From the records below, please repeat exactly the line that has "rewrite Hbl, Save_wf_load", the line that has "assert (Hr0 : dedup_rep", and every line between them, and nothing else.
━━ SOURCE DATA
Lemma dedup_tiers d D M ids cap :
  dedup_rep d D M ids cap → tiers_rep (di_bloom d) (di_index d) M ids.
Proof. intros [Hb Hi Hk _]. constructor; [done|by exists D|done]. Qed.

Lemma insertNoCapture_rep d D M ids cap e :
  dedup_rep d D M ids cap → foldable e →
  ∃ d', insertNoCapture d (de_WeakHash e) (de_StrongHash e) (de_PackNumber e) (de_StoreOffset e) (de_ChunkLength e) = Some d' ∧
    dedup_rep d' D (<[de_StrongHash e := idx_of e]> M) (ids ++ [id_of e]) cap ∧
    di_delta d' = di_delta d ∧ di_key d' = di_key d ∧ di_dir d' = di_dir d ∧
    di_bloomMissing d' = di_bloomMissing d ∧
    ix_noHtab (di_index d') = ix_noHtab (di_index d) ∧
    filter_grows (di_bloom d) (di_bloom d') [de_WeakHash e].
Proof.
  intros Hr He. pose proof Hr as [Hb Hi Hk Hc]. unfold insertNoCapture, insertTiers.
  destruct (Add_spec (di_bloom d) (de_WeakHash e) Hb) as (bf & Ha & Hok & _ & _ & Hw & Hmono).
  cbn [cf_add bloom_filter]. rewrite Ha. cbn. eexists. split; [reflexivity|]. split_and!; try done;
    [|split; [done|]; intros Hws; apply (Add_known _ _ _ Hb (Hws _ (list_elem_of_here _ _)) Ha)].
  constructor; cbn; [done|apply (Insert_rep _ D M); [done|by apply foldable_storable]| |done].
  intros w h [Hin|Hin]%elem_of_app; [by eapply Hmono, Hk|]. by apply list_elem_of_singleton in Hin as [= -> ->].
Qed.

Lemma ApplyTo_rep es : ∀ d D M ids cap,
  dedup_rep d D M ids cap → Forall foldable es →
  ∃ d', ApplyTo es d = Some d' ∧ dedup_rep d' D (insert_all (idx_of <$> es) M) (ids ++ (id_of <$> es)) cap ∧
    di_delta d' = di_delta d ∧ di_key d' = di_key d ∧ di_dir d' = di_dir d ∧
    di_bloomMissing d' = di_bloomMissing d ∧ ix_noHtab (di_index d') = ix_noHtab (di_index d) ∧
    filter_grows (di_bloom d) (di_bloom d') (de_WeakHash <$> es).
Proof.
  induction es as [|e es IH]; intros d D M ids cap Hr Hes; cbn [ApplyTo].
  - exists d. rewrite app_nil_r. by split_and!.
  - apply Forall_cons in Hes as [He Hes]. rewrite fmap_cons, (fmap_cons de_WeakHash).
    destruct (insertNoCapture_rep d D M ids cap e Hr He) as (d1 & -> & Hr1 & H1 & H2 & H3 & H4 & H5 & H6). cbn.
    destruct (IH d1 _ _ _ _ Hr1 Hes) as (d2 & -> & Hr2 & J1 & J2 & J3 & J4 & J5 & J6).
    exists d2. rewrite <- app_assoc in Hr2. split_and!; try congruence; auto. exact (filter_grows_app _ _ _ [_] _ H6 J6).
Qed.

(** The objects of the directory, read with the key, are the marshalled [ess]. *)
Definition objects_hold (key : option bytes) (nfs : list (string * bytes)) (ess : list (list DeltaEntry)) : Prop :=
  Forall2 (λ nf es, (if hasSuffix nf.1 deltaEncSuffix
                     then ∃ k, key = Some k ∧ DecryptFile k nf.2 = Ok (Marshal es)
                     else nf.2 = Marshal es) ∧ Forall foldable es ∧ len es < 2 ^ 36) nfs ess.

Lemma applyDeltas_rep nfs ess : ∀ d D M ids cap merged,
  objects_hold (di_key d) nfs ess → dedup_rep d D M ids cap →
  ∃ d', applyDeltas nfs d merged = Ok (d', merged + len (concat ess)) ∧
    dedup_rep d' D (insert_all (idx_of <$> concat ess) M) (ids ++ (id_of <$> concat ess)) cap ∧
    di_delta d' = di_delta d ∧ di_key d' = di_key d ∧ di_dir d' = di_dir d ∧
    di_bloomMissing d' = di_bloomMissing d ∧ ix_noHtab (di_index d') = ix_noHtab (di_index d) ∧
    filter_grows (di_bloom d) (di_bloom d') (de_WeakHash <$> concat ess).
Proof.
  induction nfs as [|nf nfs IH] in ess |- *; intros d D M ids cap merged Ho Hr; inversion Ho as [|? es ? ess' Hh Ht]; subst; cbn [applyDeltas].
  - exists d. cbn [concat fmap list_fmap length]. rewrite Z.add_0_r, app_nil_r. by split_and!.
  - destruct Hh as (Hrd & Hes & Hl). assert (Hread : readDeltaObject d nf = Ok (Marshal es)).
    { unfold readDeltaObject. destruct (hasSuffix nf.1 deltaEncSuffix); cbn [negb]; [|by f_equal].
      destruct Hrd as (k & -> & ->). done. }
    rewrite Hread. cbn [rbind].
    assert (Hok : Forall delta_ok es) by (eapply Forall_impl; [exact Hes|by intros ? []]).
    destruct (Marshal_readers es Hok ltac:(lia)) as (-> & _).
    destruct (ApplyTo_rep es d D M ids cap Hr Hes) as (d1 & -> & Hr1 & H1 & H2 & H3 & H4 & H5 & H6). cbn [of_option rbind].
    rewrite <- H2 in Ht. destruct (IH ess' d1 _ _ _ _ (merged + len es) Ht Hr1) as (d2 & -> & Hr2 & J1 & J2 & J3 & J4 & J5 & J6).
    exists d2. cbn [concat]. rewrite !fmap_app. unfold insert_all in *. rewrite foldl_app, app_assoc.
    split_and!; try congruence; auto; [do 2 f_equal; rewrite length_app; lia|by eapply filter_grows_app].
Qed.

(** A directory at rest: opened with [key] it holds the filter [bf0], the sorted
    entries [bs] and the pending deltas [ess]. *)
Record dir_holds (key : option bytes) (dir : index_dir) (bf0 : BloomFilter) (bs : list IndexEntry)
    (ess : list (list DeltaEntry)) : Prop := {
  dh_bloom_ok : bloom_ok bf0;
  dh_file_ok : file_ok bs;
  dh_files : ∃ dir', decryptDir dir key = Ok dir' ∧ id_bloom dir' = Some (Save bf0) ∧
    default [] (id_index dir') = sortedFile bs ∧ id_deltas dir' = id_deltas dir;
  dh_deltas : objects_hold key (deltaObjects dir) ess }.

Lemma openDedup_rep skip dir raw key bf0 bs ess :
  dir_holds key dir bf0 bs ess →
  ∃ d, openDedup skip dir raw key = Ok d ∧
    dedup_rep d (insert_all bs ∅) (insert_all (idx_of <$> concat ess) (insert_all bs ∅)) (id_of <$> concat ess) [] ∧
    di_delta d = None ∧ di_key d = key ∧ id_deltas (di_dir d) = id_deltas dir ∧
    di_bloomMissing d = false ∧ ix_noHtab (di_index d) = skip ∧
    (key = None → id_bloom_enc (di_dir d) = None ∧ id_index_enc (di_dir d) = None) ∧
    filter_grows bf0 (di_bloom d) (de_WeakHash <$> concat ess).
Proof.
  intros [Hbf Hf (dir' & Hdec & Hbl & Hix & Hdl) Hobj]. unfold openDedup. rewrite Hdec. cbn [rbind].
  rewrite Hbl, Save_wf_load by done. cbn [rbind id_index]. rewrite Hix.
  destruct (NewHashIndex_rep bs skip Hf) as (idx & -> & Hskip & Hr).
  set (d0 := mkDedup _ _ _ _ _ _ _ _).
  assert (Hr0 : dedup_rep d0 (insert_all bs ∅) (insert_all bs ∅) [] []).
  { constructor; [done|done| |done]. intros w h Hin. by apply elem_of_nil in Hin. }
  unfold applyPendingDeltas.
  assert (Hdo : deltaObjects (di_dir d0) = deltaObjects dir) by (unfold deltaObjects; cbn; by rewrite Hdl).
  rewrite Hdo. destruct (applyDeltas_rep _ _ d0 _ _ _ _ 0 Hobj Hr0) as (d1 & -> & [A1 A2 A3 A4] & H1 & H2 & H3 & H4 & H5 & H6).
  cbn [rbind]. eexists. split; [reflexivity|].
  cbn [di_delta di_key di_dir di_bloomMissing di_index di_bloom]. rewrite H1, H2, H3, H4, H5.
  split_and!; [|done|done|exact Hdl|by destruct (_ && _)|done| |exact H6].
  2:{ intros ->. unfold decryptDir, refuseEncryptedWithoutKey in Hdec. cbn.
      destruct (id_index_enc dir) eqn:?, (id_bloom_enc dir) eqn:?; try done. by simplify_eq/=. }
  constructor; [exact A1|exact A2|exact A3|]. done.
Qed.

(** ** Sessions *)

Inductive dedup_op := DedupInsert (e : DeltaEntry) | DedupFlushHash | DedupArm.

Definition dedup_step (d : DedupIndex) (op : dedup_op) : DedupIndex * option dedup_err :=
  match op with
  | DedupInsert e =>
      match DInsert d (de_WeakHash e) (de_StrongHash e) (de_PackNumber e) (de_StoreOffset e) (de_ChunkLength e) with
      | Some d => (d, None)
      | None => (d, Some DdPanic)
      end
  | DedupFlushHash => FlushHashIndex d
  | DedupArm => match CaptureDelta d with Ok d => (d, None) | Err e => (d, Some e) end
  end.

Fixpoint dedup_run (d : DedupIndex) (ops : list dedup_op) : DedupIndex * option dedup_err :=
  match ops with
  | [] => (d, None)
  | op :: ops =>
      match dedup_step d op with
      | (d, None) => dedup_run d ops
      | (d, Some e) => (d, Some e)
      end
  end.

(** The entries a history inserts, and those a journal armed at the start of
    the history captures. *)
Fixpoint inserted (ops : list dedup_op) : list DeltaEntry :=
  match ops with
  | [] => []
  | DedupInsert e :: ops => e :: inserted ops
  | _ :: ops => inserted ops
  end.

Lemma length_inserted ops : (length (inserted ops) ≤ length ops)%nat.
Proof. induction ops as [|[] ops IH]; cbn; lia. Qed.

Definition session_op (op : dedup_op) : Prop :=
  match op with DedupInsert e => foldable e | DedupFlushHash => True | DedupArm => False end.
#[export] Instance session_op_dec op : Decision (session_op op).
Proof. destruct op; unfold session_op; apply _. Defined.

Lemma deltaPayload_snoc es e : deltaPayload (es ++ [e]) = deltaPayload es ++ EncodeDeltaEntry e.
Proof. unfold deltaPayload. rewrite fmap_app, concat_app. cbn. by rewrite app_nil_r. Qed.

Lemma DInsert_rep d D M ids cap e :
  dedup_rep d D M ids cap → foldable e → len cap < 2 ^ 63 →
  ∃ d', DInsert d (de_WeakHash e) (de_StrongHash e) (de_PackNumber e) (de_StoreOffset e) (de_ChunkLength e) = Some d' ∧
    dedup_rep d' D (<[de_StrongHash e := idx_of e]> M) (ids ++ [id_of e]) (cap ++ [e]) ∧
    (is_Some (di_delta d) → is_Some (di_delta d')) ∧ (di_delta d = None → di_delta d' = None) ∧
    di_key d' = di_key d ∧ di_dir d' = di_dir d ∧
    ix_noHtab (di_index d') = ix_noHtab (di_index d).
Proof.
  intros Hr He Hl. unfold DInsert.
  destruct (insertNoCapture_rep d D M ids cap e Hr He) as (d1 & -> & [A1 A2 A3 A4] & H1 & H2 & H3 & H4 & H5 & H6).
  cbn. eexists. split; [reflexivity|]. unfold captureInsert. rewrite H1 in *. destruct (di_delta d) as [c|] eqn:Hc.
  - split_and!; try done. constructor; [exact A1|exact A2|exact A3|]. cbn. destruct A4 as (-> & -> & ->).
    destruct e as [h w p o cl]. cbn [de_WeakHash de_StrongHash de_PackNumber de_StoreOffset de_ChunkLength].
    rewrite deltaPayload_snoc. split_and!; [done..|]. rewrite length_app. cbn [length]. rewrite u64_id by (split; lia). lia.
  - split_and!; try done. constructor; [exact A1|exact A2|exact A3|]. by rewrite H1.
Qed.

Lemma FlushHashIndex_rep d D M ids cap :
  dedup_rep d D M ids cap → ix_noHtab (di_index d) = false → Z.of_nat (size M) ≤ 2 ^ 35 →
  ∃ d', FlushHashIndex d = (d', None) ∧ dedup_rep d' D M ids cap ∧ di_delta d' = di_delta d ∧
    di_key d' = di_key d ∧ di_dir d' = di_dir d ∧ ix_noHtab (di_index d') = false.
Proof.
  intros [A1 A2 A3 A4] Hno Hsz. unfold FlushHashIndex.
  destruct (FlushDelta_rep _ _ _ A2 Hno Hsz) as (idx & -> & Hr & Hn). eexists. split; [reflexivity|].
  split_and!; try done.
Qed.

Lemma dedup_run_rep ops : ∀ d D M ids cap,
  dedup_rep d D M ids cap → ix_noHtab (di_index d) = false → Forall session_op ops →
  Z.of_nat (size M) + len ops ≤ 2 ^ 35 → len cap + len ops < 2 ^ 63 →
  ∃ d', dedup_run d ops = (d', None) ∧
    dedup_rep d' D (insert_all (idx_of <$> inserted ops) M) (ids ++ (id_of <$> inserted ops)) (cap ++ inserted ops) ∧
    (is_Some (di_delta d) → is_Some (di_delta d')) ∧ (di_delta d = None → di_delta d' = None) ∧
    di_key d' = di_key d ∧ di_dir d' = di_dir d ∧ ix_noHtab (di_index d') = false ∧
    Z.of_nat (size (insert_all (idx_of <$> inserted ops) M)) ≤ 2 ^ 35.
Proof.
  induction ops as [|op ops IH]; intros d D M ids cap Hr Hno Hops Hsz Hcap; cbn [dedup_run inserted].
  - exists d. rewrite !app_nil_r. cbn in *. split_and!; auto; lia.
  - apply Forall_cons in Hops as [Hop Hops]. cbn [length] in Hsz, Hcap. destruct op as [e| |]; cbn [dedup_step]; [| |done].
    + destruct (DInsert_rep d D M ids cap e Hr Hop ltac:(lia)) as (d1 & -> & Hr1 & H1 & H2 & H3 & H4 & H5).
      pose proof (size_insert_le M (de_StrongHash e) (idx_of e)).
      destruct (IH d1 _ _ _ _ Hr1 ltac:(congruence) Hops ltac:(lia)) as (d2 & -> & Hr2 & J1 & J2 & J3 & J4 & J5 & J6);
        [rewrite length_app; cbn; lia|].
      exists d2. rewrite <- !app_assoc in Hr2. split_and!; try congruence; auto.
    + destruct (FlushHashIndex_rep d D M ids cap Hr Hno ltac:(lia)) as (d1 & -> & Hr1 & H1 & H2 & H3 & H4).
      destruct (IH d1 _ _ _ _ Hr1 H4 Hops ltac:(lia) ltac:(lia)) as (d2 & -> & Hr2 & J1 & J2 & J3 & J4 & J5 & J6).
      exists d2. rewrite H1 in *. split_and!; try congruence; auto.
Qed.

(** ** Closing *)

(** What a finished journal leaves: the marshalled captured entries, in the form
    the key asks for; nothing when nothing was captured. *)
Definition journal_holds (key : option bytes) (plain enc : option bytes) (cap : list DeltaEntry) : Prop :=
  match cap with
  | [] => plain = None
  | _ =>
      match key with
      | None => plain = Some (Marshal cap)
      | Some k => plain = None ∧ ∃ c, enc = Some c ∧ DecryptFile k c = Ok (Marshal cap)
      end
  end.

Lemma EncryptFile_ok k n src :
  length k = 32%nat → length n = 12%nat → ∃ c, EncryptFile k n src = Ok c ∧ DecryptFile k c = Ok src.
Proof. intros Hk Hn. destruct (decrypt_encrypt k n src AADIndex Hk Hn) as (c & ? & ? & _). by exists c. Qed.

Lemma WriteDeltaObject_rep d c cap nonce :
  di_delta d = Some c → dc_payload c = deltaPayload cap ∧ dc_sum c = deltaPayload cap ∧ dc_count c = len cap →
  key_ok (di_key d) → length nonce = 12%nat → len cap < 2 ^ 64 →
  ∃ d', WriteDeltaObject d nonce = (d', None) ∧ di_delta d' = Some c ∧ di_journal d' = Some (Marshal cap) ∧
    (cap ≠ [] → match di_key d with None => True
                | Some k => ∃ e, di_journal_enc d' = Some e ∧ DecryptFile k e = Ok (Marshal cap) end) ∧
    di_key d' = di_key d ∧ di_dir d' = di_dir d ∧ di_index d' = di_index d ∧ di_bloom d' = di_bloom d.
Proof.
  intros Hd (Hp & Hs & Hc) Hk Hn Hl. unfold WriteDeltaObject. rewrite Hd, Hp, Hs, Hc.
  assert (Hm : DeltaHeader (len cap) (Sum256 (deltaPayload cap)) ++ deltaPayload cap = Marshal cap)
    by (unfold Marshal; by rewrite u64_id by (split; lia)).
  rewrite Hm. destruct (Z.eqb_spec (len cap) 0) as [H0|H0].
  - eexists. split; [reflexivity|]. split_and!; try reflexivity.
    intros Hne. exfalso. apply Hne. destruct cap; [reflexivity|cbn in H0; lia].
  - cbn [set_capture di_key]. destruct (di_key d) as [k|] eqn:Hkey.
    + destruct (EncryptFile_ok k nonce (Marshal cap) Hk Hn) as (e & -> & He). eexists. split; [reflexivity|].
      split_and!; try done. intros _. by exists e.
    + eexists. split; [reflexivity|]. by split_and!.
Qed.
━━━━
SOLUTION TO THIS PROBLEM.
  rewrite Hbl, Save_wf_load by done. cbn [rbind id_index]. rewrite Hix.
  destruct (NewHashIndex_rep bs skip Hf) as (idx & -> & Hskip & Hr).
  set (d0 := mkDedup _ _ _ _ _ _ _ _).
  assert (Hr0 : dedup_rep d0 (insert_all bs ∅) (insert_all bs ∅) [] []).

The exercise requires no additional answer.